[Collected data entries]
· · · · · · ·
Lemma authenticatePublic_loop_run keys block keytype kid :
  forall i (s : Sector.t) (w : World CardState),
  Forall (fun key => length key = 6%nat) keys ->
  0 <= Sector.no s < 2 ^ 29 ->
  Sector.keyid s !! (keytype - Mifare.KEY_A) = Some kid ->
  exists es failed,
    log (snd (snd (Sector.authenticatePublic_loop transmit keys i block keytype (s, w))))
      = log w ++ es /\
    Forall2 (probe_of kid (4 * Sector.no s + block) keytype)
            (take (length failed) keys) failed /\
    Forall (fun p => ~ accepted (snd p)) failed /\
    (length failed <= length keys)%nat /\
    match fst (Sector.authenticatePublic_loop transmit keys i block keytype (s, w)) with
    | Ok j =>
        (j = -1 /\ length failed = length keys /\ es = flatten failed) \/
        (exists key won,
            keys !! length failed = Some key /\
            j = i + Z.of_nat (length failed) /\
            probe_of kid (4 * Sector.no s + block) keytype key won /\
            accepted (snd won) /\
            es = flatten failed ++ [fst won; snd won])
    | Err x =>
        x = GPError /\
        exists key l,
          keys !! length failed = Some key /\
          ex_apdu l = loadKeyApdu kid key /\
          ex_expect l = Some [0x9000] /\
          ~ accepted l /\
          es = flatten failed ++ [l]
    end.
Proof.
  induction keys as [|key keys IH]; intros i s w Hkeys Hn Hs.
  - exists [], []. simpl. rewrite app_nil_r.
    split; [reflexivity|]. split; [constructor|]. split; [constructor|].
    split; [lia|]. left. auto.
  - inversion Hkeys as [|? ? Hk Hrest]; subst.
    rewrite (authenticatePublic_loop_S key keys i block keytype kid s w Hk Hn Hs).
    cbv zeta.
    set (l := exchange transmit w (loadKeyApdu kid key) (Some [0x9000])).
    set (w1 := after transmit w (loadKeyApdu kid key) (Some [0x9000])).
    set (cmd := authApdu (4 * Sector.no s + block) keytype kid).
    set (a := exchange transmit w1 cmd None).
    set (w2 := after transmit w1 cmd None).
    destruct (Z.eqb_spec (ex_sw l) 0x9000) as [Hl | Hl].
    + destruct (Z.eqb_spec (ex_sw a) 0x9000) as [Ha | Ha].
      * exists [l; a], []. cbn [fst snd].
        split; [unfold w2, w1, after; cbn [log]; rewrite <- app_assoc; reflexivity|].
        split; [constructor|]. split; [constructor|]. split; [simpl; lia|].
        right. exists key, (l, a).
        split; [reflexivity|]. split; [simpl; lia|].
        split; [repeat split; try reflexivity; exact Hl|].
        split; [exact Ha | reflexivity].
      * destruct (IH (i + 1) s w2 Hrest Hn Hs)
          as (es & failed & Hlog & Hprobes & Hfail & Hlen & Hres).
        exists (l :: a :: es), ((l, a) :: failed).
        split; [rewrite Hlog; unfold w2, w1, after; cbn [log];
                rewrite <- !app_assoc; reflexivity|].
        split; [simpl; constructor;
                [repeat split; try reflexivity; exact Hl | exact Hprobes]|].
        split; [constructor; [exact Ha | exact Hfail]|].
        split; [simpl; lia|].
        destruct (fst (Sector.authenticatePublic_loop transmit keys (i + 1) block
                         keytype (s, w2))) as [j | x].
        -- destruct Hres as [(Hj & Hall & Hes) | (k & won & Hk' & Hj & Hp & Hw & Hes)].
           ++ left. split; [exact Hj|]. split; [simpl; lia|].
              rewrite Hes. reflexivity.
           ++ right. exists k, won. split; [exact Hk'|].
              split; [simpl length; lia|]. split; [exact Hp|].
              split; [exact Hw|]. rewrite Hes. reflexivity.
        -- destruct Hres as (Hx & k & l' & Hk' & Hcmd & Hexp & Hrej & Hes).
           split; [exact Hx|]. exists k, l'. split; [exact Hk'|].
           split; [exact Hcmd|]. split; [exact Hexp|]. split; [exact Hrej|].
           rewrite Hes. reflexivity.
    + exists [l], []. cbn [fst snd].
      split; [reflexivity|]. split; [constructor|]. split; [constructor|].
      split; [simpl; lia|]. split; [reflexivity|].
      exists key, l. repeat split; try reflexivity. exact Hl.
Qed.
· · · · · · ·
**Task directions:**
Look through the data above and return exactly the lines from the one that contains "Forall (fun key" to the one that contains "set (l := exchange", inclusive, with nothing else.

**Solution for this problem:**
  Forall (fun key => length key = 6%nat) keys ->
  0 <= Sector.no s < 2 ^ 29 ->
  Sector.keyid s !! (keytype - Mifare.KEY_A) = Some kid ->
  exists es failed,
    log (snd (snd (Sector.authenticatePublic_loop transmit keys i block keytype (s, w))))
      = log w ++ es /\
    Forall2 (probe_of kid (4 * Sector.no s + block) keytype)
            (take (length failed) keys) failed /\
    Forall (fun p => ~ accepted (snd p)) failed /\
    (length failed <= length keys)%nat /\
    match fst (Sector.authenticatePublic_loop transmit keys i block keytype (s, w)) with
    | Ok j =>
        (j = -1 /\ length failed = length keys /\ es = flatten failed) \/
        (exists key won,
            keys !! length failed = Some key /\
            j = i + Z.of_nat (length failed) /\
            probe_of kid (4 * Sector.no s + block) keytype key won /\
            accepted (snd won) /\
            es = flatten failed ++ [fst won; snd won])
    | Err x =>
        x = GPError /\
        exists key l,
          keys !! length failed = Some key /\
          ex_apdu l = loadKeyApdu kid key /\
          ex_expect l = Some [0x9000] /\
          ~ accepted l /\
          es = flatten failed ++ [l]
    end.
Proof.
  induction keys as [|key keys IH]; intros i s w Hkeys Hn Hs.
  - exists [], []. simpl. rewrite app_nil_r.
    split; [reflexivity|]. split; [constructor|]. split; [constructor|].
    split; [lia|]. left. auto.
  - inversion Hkeys as [|? ? Hk Hrest]; subst.
    rewrite (authenticatePublic_loop_S key keys i block keytype kid s w Hk Hn Hs).
    cbv zeta.
    set (l := exchange transmit w (loadKeyApdu kid key) (Some [0x9000])).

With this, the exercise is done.